(* ===== verification/Prelude.v ===== *)
(** * The TES server (tesd): a verification library

    The program (src/) is a server that reads the packets of a trigger event
    system from a netmap interface and serves them to clients over ZeroMQ.  A
    coordinator thread (src/src/bin/tesd.c) waits for packets in the four rings
    of the interface and wakes up the task threads (src/src/bin/tesd_tasks.c).
    Each task has its own position in every ring, chooses the ring whose next
    packet continues the sequence of frames, and gives each packet to its
    handler: statistics, histograms, average traces, jitter and capture
    (src/src/bin/tesd_task_*.c).  The coordinator releases to the interface the
    slots that every active task has seen.  Packets are read by the functions
    of src/include/net/tespkt.h, rings by those of src/src/lib/tesif.c.

    ** Files

    - Prelude.v: the error monad [exec] of a C execution (failed assertion,
      null pointer, division by zero, access out of bounds), integers of a
      given width as [Z] with the wrap-around written out ([to_u16], ...),
      memory as lists of bytes, the hint databases [tes] and [tes_rw], and
      tactics.
    - Tespkt.v (tespkt.h): the layout of the packets, all accessors, validation
      ([tespkt_is_valid]), error strings, the self test.
    - TespktPrint.v (tespkt.h): Ethernet addresses and [tespkt_pretty_print].
    - TespktGen.v (tespkt_gen.h): the setters.
    - Tesif.v (tesif.c, tesif_manager.h, tesif_reader.h): rings and interface
      descriptors with the functions that move, compare and count slots;
      Module Netmap has the functions that only forward to netmap.
    - Task.v and TaskTheory.v (tesd_tasks.c, tesd_tasks.h): a task is the record
      [task D], with data [D] of its own and the log of what it sends; its
      callbacks are the class [TaskImpl].  [s_task_next_ring],
      [s_task_dispatch], [s_sig_hn], [s_sub_hn], [task_activate] and
      [task_deactivate] are the functions of those names.  The class [TaskLaws]
      is what a task promises to the framework, and the theorems of TaskTheory.v
      hold of every task that keeps it: the instances are those of TaskInfo.v
      and TaskHist.v.  The average trace and jitter tasks keep no such promise,
      since their handlers stop the server on some sequences of valid frames,
      as theorems of their files show.
    - TaskInfo.v, TaskHist.v, TaskAvgtr.v, TaskJitter.v: the tasks, a Module
      each, with the struct [s_data_t] of the task as a Record and one
      definition per handler.
    - Coordinator.v (tesd.c and the coordinator's side of tesd_tasks.c):
      [s_new_pkts_hn] with [tasks_get_heads] and [tasks_wakeup], [s_log_stats],
      and the system of coordinator, tasks and interface as a step relation
      ([sys_step]), in which a poll is a sequence of accesses ([poll_step])
      between which tasks move their heads ([task_moves]) and packets arrive.
    - TaskLife.v (tesd_tasks.c): the thread of a task from its start to its end.
      A thread is a task with its sockets and the pointer to its data
      ([thread D]); [s_task_shim] opens the frontends, runs the initializer,
      polls ([zloop_start] over a list of events) and cleans up, with the
      functions of the task in the class [TaskMain].  [LifeLaws] and [FinLaws]
      are what these functions promise; that the finalizer cannot fail is
      [FinTotal], which the capture task does not keep.
    - TaskList.v (tesd_tasks.c, the initializers and finalizers of
      tesd_task_*.c): the entries of [s_tasks] for the five tasks, with the
      proofs that they keep [LifeLaws] and [FinLaws], and all but the capture
      task [FinTotal].
    - Server.v (tesd.c and the coordinator's side of tesd_tasks.c): Module
      Server has [tasks_start], [tasks_read], [tasks_mute] and [tasks_destroy],
      [s_prepare_if] and [s_init], the body of the coordinator, the options of
      the command line, dropping privileges, and [main].
    - Cmdline.v: [strtol], [strtoul] and [getopt], and the loop around [getopt]
      ([opt_loop]) of the functions of tesc.c.
    - Client.v and ClientTheory.v (tesc.c): Module Client has the commands and
      [main] of the client.  Its replies are functions of the log (class
      [ClientEnv]); [resources] and [replay] are what is open and what is in the
      local file after a log.
    - Session.v and SessionCapture.v (tesc.c with tesd_task_*.c): client and
      server together.  Messages become frames and back (class [Wire], with the
      documented round trip in [WireLaws]); [connected] is the [ClientEnv] of a
      client whose request is handled by the task in charge and whose reply is
      what this task sends; the functions [*_serve] put the handlers of a task
      together from the request to the reply.
    - Sys.v: the calls to the system and to the HDF5 library as an ordered log
      ([sys_call], class [SysEnv]), and the monad [sysM] of the routines that
      make them, with a postcondition [swp] over result and log.
    - Path.v ([s_canonicalize_path] of tesd_task_cap.c): the names of files.
    - Daemon.v (daemon_ng.c): [daemonize] and [fork_and_run], followed in each
      of their processes, closing descriptors, the settings of the log.
    - Log.v (daemon_ng.c): [logmsg].
    - Hdf5.v (hdf5conv.c, hdf5conv.h): [hdf5_conv] and the functions it calls.
    - Aiobuf.v (tesd_task_cap.c): the circular buffers from which the capture
      task writes to its files asynchronously.
    - Capture.v, CaptureTheory.v, CaptureIndex.v, CaptureJob.v, CaptureStop.v,
      CaptureFiles.v (the rest of tesd_task_cap.c): Module Cap has the data of
      the task and its handlers, with eight buffers of Aiobuf.v, the names of Path.v and the conversion of
      Hdf5.v; a function per step of the packet handler, put together by
      [save_frame] and [finish_job].  Module CapSpec is the specification: the
      history of a job, the frame that came last first, gives the contents of
      each file ([stream]), the statistics ([stats]), the stream in progress
      ([stream_of]) and whether the job is complete ([complete]); [cap_inv]
      relates the data to it.  Module CapRead reads the files back (class
      [Entry]: values of fixed size in a file) and has the frames that an entry
      stands for ([segment], [whole]); Module CapJob has whole jobs
      ([run_job], [finished]) and the answers to requests ([answer]); Module
      CapStop has what the finalizer leaves ([stopped]); Module CapFiles has
      the files at the end of a job, however it ends ([job_end], [job_file]).

    ** What the theorems show

    - Packets: a packet has no error flag exactly when it is a valid frame by a
      declarative specification; which flag each defect gets; every event of a
      valid frame lies inside it; the setters write their field and no other.
    - Rings: comparing two slots is comparing their distances from the head;
      the counters are distances; [tes_ifring_wait_for_more] terminates.
    - Framework: a woken task does not fail; it gives its handler the packets of
      each ring in order, none twice, and all of them unless it stops, goes to
      sleep or has just been activated with the first ring empty; dispatching is a fold of the handler over the waiting packets; the ring
      taken is the one closest in sequence; subscriptions keep a task active
      exactly while there are subscribers; activation and deactivation mute and
      unmute the right frontends and set the heads.
    - Tasks: the statistics are the counts that are documented, but for what
      the frames that continue a histogram add to the events; the histogram, average trace and jitter handlers refine abstract collectors,
      and publish what arrived complete and in order.
    - Coordinator: what a poll releases, wakes up and counts; however the
      accesses of a poll, arrivals and the head moves of the tasks interleave,
      no slot is released that an active task has still to read, and a task's
      wakeup is a sequence of such moves; activation in the middle of a poll
      breaks this, and is between two polls in the system; the statistics lose
      no count.
    - Write buffers: whatever the service does no byte still needed is
      overwritten and the file gets the frames in order; with a service that
      completes what it accepts a whole job terminates with the file being the
      concatenation of the frames.
    - Log: what a message becomes, and that no array overflows.
    - System: a path that is returned lies in the data root; a conversion closes
      every HDF5 id it opened, neither deletes nor truncates what it was not
      told to, and each dataset gets the part of its file that the header promises; [daemonize]
      succeeds only where a daemon is ready.
    - Capture: saving a frame refines the specification whatever the services
      of the buffers do; with good services a job ends at the first good tick
      that completes it, with the eight files, the statistics file and the
      reply as specified, and the data as before; the frame index leads to
      every payload, the indices of histograms and traces to those that arrived
      whole and to all of them, where frames lost in front of a bad one go
      unnoticed, the tick index to the events between ticks; nothing is cut to
      the width of a member; every request is refused, answered or starts a job, or a
      directory just made does not resolve and the server stops; the status is what the end of the job wrote; a server that stops in the middle
      of a job writes what it still holds and unmaps its buffers.
    - Threads: a thread that ends has closed what it opened and announced its
      start or its death; where one can fail; while it polls its clients are heard exactly between
      jobs.  The coordinator destroys exactly the threads it started and polls
      only when all are ready; it runs only with the privileges that were asked
      for, on an interface that is up and in promiscuous mode.
    - Client: it always ends, and leaves nothing open; a capture can be asked for
      with a plain command line, which is understood as written; what it announces,
      sends and what the server makes of the request agree; the local file gets
      the histograms or the trace after what it held; it connects to the ports
      that the tasks bind.
    - Sessions (the theorems whose names end in [_session]): from the command
      line to what is printed or stored, through the handlers of the task in
      charge: the statistics, the configuration of the jitter, an average trace,
      histograms, and a capture with every status it can have.
    - Errors: which inputs stop the server at an assertion or a division (the
      theorems whose names end in [_aborts], [_by_zero], [_poisons]).

    ** Conventions and bounds

    The host is little-endian; DEBUG_LEVEL is its default, so [dbg_assert] is
    [assert] and the VERBOSE statistics are left out; TES_MCASIZE_BUG is
    defined, as in the header.  Sockets, timers and asynchronous I/O are outside
    of src/: their results are functions of the log of calls made so far
    (classes [ZEnv], [SignalEnv], [AioEnv], [SysEnv], [CapEnv]), what is relied on is stated by
    classes of laws, and the samples give concrete instances.  Loops that are
    not structural have fuel, and theorems that state a result state it for the
    fuel of the definition: the slots of a ring for a dispatch (a ring holds
    less), [process_fuel] for the choice of rings (each of the four is emptied
    at most once), [event_fuel] 184 for the events of a frame (that many fit the
    MTU), [aio_retries] for the loops that wait for the service, any number of
    which four suffices if writes are accepted within it, the length of the
    filename for the directories of a path, what is left to read for the options
    of the client ([opts_left]), 20 for the digits of a number of 64 bits.
    Other outcomes than [NoFuel] do not depend on the fuel.  One task handler is one step: a handler
    sees the rings as they are when it starts.

    A frame of the capture task has the 24 bytes of its header and at least one
    more: [capture_empty_payload_aborts] shows what happens without.  A job
    has fewer than 2^52 frames, so that no file reaches 2^63 bytes.

    ** Not modelled

    The messages that functions log (what [logmsg] makes of a message is in
    Log.v), the statistics that are only kept and printed with a higher
    DEBUG_LEVEL, and the test programs (src/tests/).  In a session the rings are
    not simulated: the frames that the task sees between a request and its
    timer, its last frame or the end of the server are a list, as the
    dispatcher of Task.v hands them over.

    ** State

    All that the program does itself is modelled, and its parts are composed:
    interface and tasks in Coordinator.v, threads and coordinator in TaskLife.v
    and Server.v, client and tasks in Session.v and SessionCapture.v. *)

From Stdlib Require Import ZArith Lia Strings.Byte.
From stdpp Require Import base option list numbers decidable.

********************

Using the entries above, extract exactly the span from the line with "- Hdf5.v (hdf5conv.c, hdf5conv.h): [hdf5_conv]" to the line with "task writes to", both lines included; leave out everything else.

    - Hdf5.v (hdf5conv.c, hdf5conv.h): [hdf5_conv] and the functions it calls.
    - Aiobuf.v (tesd_task_cap.c): the circular buffers from which the capture
      task writes to its files asynchronously.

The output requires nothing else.